Эта встреча со всеми подробностями описана множество раз — возвращаться к ней снова необходимости нет. Речь идет, конечно, о том, что 25 октября во второй половине дня в приемной частного врача доктора Жоржа Симона, невдалеке от Монпарнаса, Маяковский познакомился с двадцатидвухлетней русской эмигранткой Татьяной Яковлевой, стремительно и властно вторгнувшейся в его жизнь. А значит, и в жизнь Лили.
Встречу устроила Эльза, которая сама Маяковского туда привела, зная, что Татьяна будет там в это время. Свою роль «сводницы» Эльза объясняла так: с этой рослой, красивой соотечественницей она познакомила Маяковского лишь для того, чтобы избавить его от языковых проблем, а себя от обременительной необходимости постоянно быть рядом с ним в качестве переводчицы. Без консультаций с сестрой, а возможно, и без ее просьбы она никогда на это бы не решилась. Шальная идея — сводить Маяковского с барышнями в его вкусе — принадлежала Лиле и использовалась ею не раз. Скорее всего, Лиля и подбросила ее Эльзе. Ведь Агранов, Сноб или кто-то другой из того же ведомства отлично знали, зачем Маяковский поехал в Ниццу. Только очень наивный человек мог предполагать, что Маяковский за границей был свободен от лубянского глаза.

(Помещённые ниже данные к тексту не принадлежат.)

(** unloading the module (no pending signal) deactivates every window and
    gives everything back to the kernel: nothing stays acquired. *)
Lemma window_exit_releases_all st k :
  reachable st -> (forall i, k_intr k i = false) ->
  (forall i, in_table i -> w_active (get_win (vme_window_exit k st) i) = false) /\
  own_run (wlog (vme_window_exit k st)) ∅ = Some ∅.
Proof.
  intros Hr Hk. pose proof (reachable_inv st Hr) as Hi.
  assert (forall i, in_table i -> w_active (get_win (vme_window_exit k st) i) = false) as Hall.
  { intros i Hin. apply exit_loop_inactive; [done|apply Hi|apply window_indices_all|done|].
    left. apply elem_of_seqZ. unfold in_table, TSI148_NUM_OUT_WINDOWS in *. lia. }
  split; [exact Hall|]. destruct (window_exit_inv k st Hi) as [_ (S & HS & Hx)].
  rewrite HS. f_equal. apply set_eq. intros [k' i]. rewrite Hx, table_owns_spec.
  split; [|by intros ?%not_elem_of_empty].
  intros [?%not_elem_of_empty|(Hin & Ha & _)]; [done|].
  rewrite (Hall i Hin) in Ha. discriminate.
Qed.

End Inv.

(** ** Concrete instances *)

(** A kernel in which nothing fails: PCI memory at [0x80000000]. *)
Definition kenv_good : kenv :=
  Kenv (fun _ => false) true (fun _ => (0, 0x80000000)) (fun _ _ => 0xf0000000) true 42 "app".

(** A request for [sz] bytes at [addr], A32 single cycles, D32. *)
Definition a32_request (addr sz : Z) : vme_mapping :=
  {| window_num := 0; kernel_va := 0; user_va := 0; fd := 0; window_enabled := 0;
     data_width := VME_D32; am := VME_A32_USER_DATA_SCT; read_prefetch_enabled := 0;
     read_prefetch_size := VME_PREFETCH_2; v2esst_mode := VME_SST160; bcast_select := 0;
     pci_addru := 0; pci_addrl := 0; sizeu := 0; sizel := sz;
     vme_addru := 0; vme_addrl := addr |}.

(** A file mapped 4 KiB at [0x20000] through a window made on demand. *)
Definition one_mapping : wstate chip :=
  run_op (OpFind kenv_good kenv_good (a32_request 0x20000 0x1000) 1 0x55) (wstate_boot ∅).

Lemma one_mapping_reachable : reachable one_mapping.
Proof. apply reach_step, reach_boot. Qed.

Lemma window_users_count_witness : w_users (get_win one_mapping 0) = 1.
Proof.
  destruct (window_users_count one_mapping 0 one_mapping_reachable) as [E _].
  - unfold in_table; lia.
  - exact E.
Defined.

Lemma window_ownership_witness :
  exists S, own_run (wlog one_mapping) ∅ = Some S /\ (KIomap, 0) ∈ S /\ (KLock, 0) ∉ S.
Proof.
  destruct (window_ownership one_mapping one_mapping_reachable) as (S & HS & Hx).
  exists S. split; [exact HS|]. split.
  - apply Hx. split; [unfold in_table; lia|]. split; [reflexivity|left; reflexivity].
  - intros (_ & _ & [E|[E|[E _]]])%Hx; discriminate E.
Defined.

Lemma window_exit_releases_all_witness :
  wlog one_mapping <> [] /\
  own_run (wlog (vme_window_exit kenv_good one_mapping)) ∅ = Some ∅.
Proof.
  split; [discriminate|].
  apply (window_exit_releases_all one_mapping kenv_good one_mapping_reachable (fun _ => eq_refl)).
Defined.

Возможные последствия рисовались чекистским бонзам в самом мрачном виде, традиционном для них: в каждом они видели потенциального предателя и невозвращенца. Отвлечь Маяковского от дочерней привязанности, избавить от опасности превратиться в эмигрантского мужа мог, по мнению Лили, которую, вероятней всего, поставили в известность о грозящей опасности, только новый «романчик». Лиля, естественно, обратилась за помощью к сестре. Как иначе понять ту стремительность, с которой Эльза устроила это знакомство в тот же день, когда Маяковский вернулся из Ниццы? И как объяснить этот странный способ знакомства: в приемной врача? Кто мог знать, что оно приведет не к очередному флирту, как было множество раз, а обернется чем-то куда более серьезным?..
Татьяна Яковлева, которую выписал с большим трудом из Пензы под предлогом лечения (она действительно болела туберкулезом и от него излечилась во Франции) ее дядя, известный в то время художник Александр Яковлев (за год до встречи Маяковского с Татьяной его даже удостоили орденом Почетного легиона), уже была избалована успехом у мужчин и всеми прелестями светской жизни. Она служила топ-моделью в фирме «Шанель». За ней ударяли такие богачи из эмигрантской элиты, как нефтяной магнат Манташев, и такие знаменитости из мира искусств, как композитор Сергей Прокофьев. Дни и вечера Татьяна и раньше проводила в обществе артистов, писателей, музыкантов, поэтому появление Маяковского само по себе не было для нее способом перехода в иную социальную среду. Она и так в ней вращалась, появляясь вместе с Маяковским всюду, где были ее давние знакомые и друзья.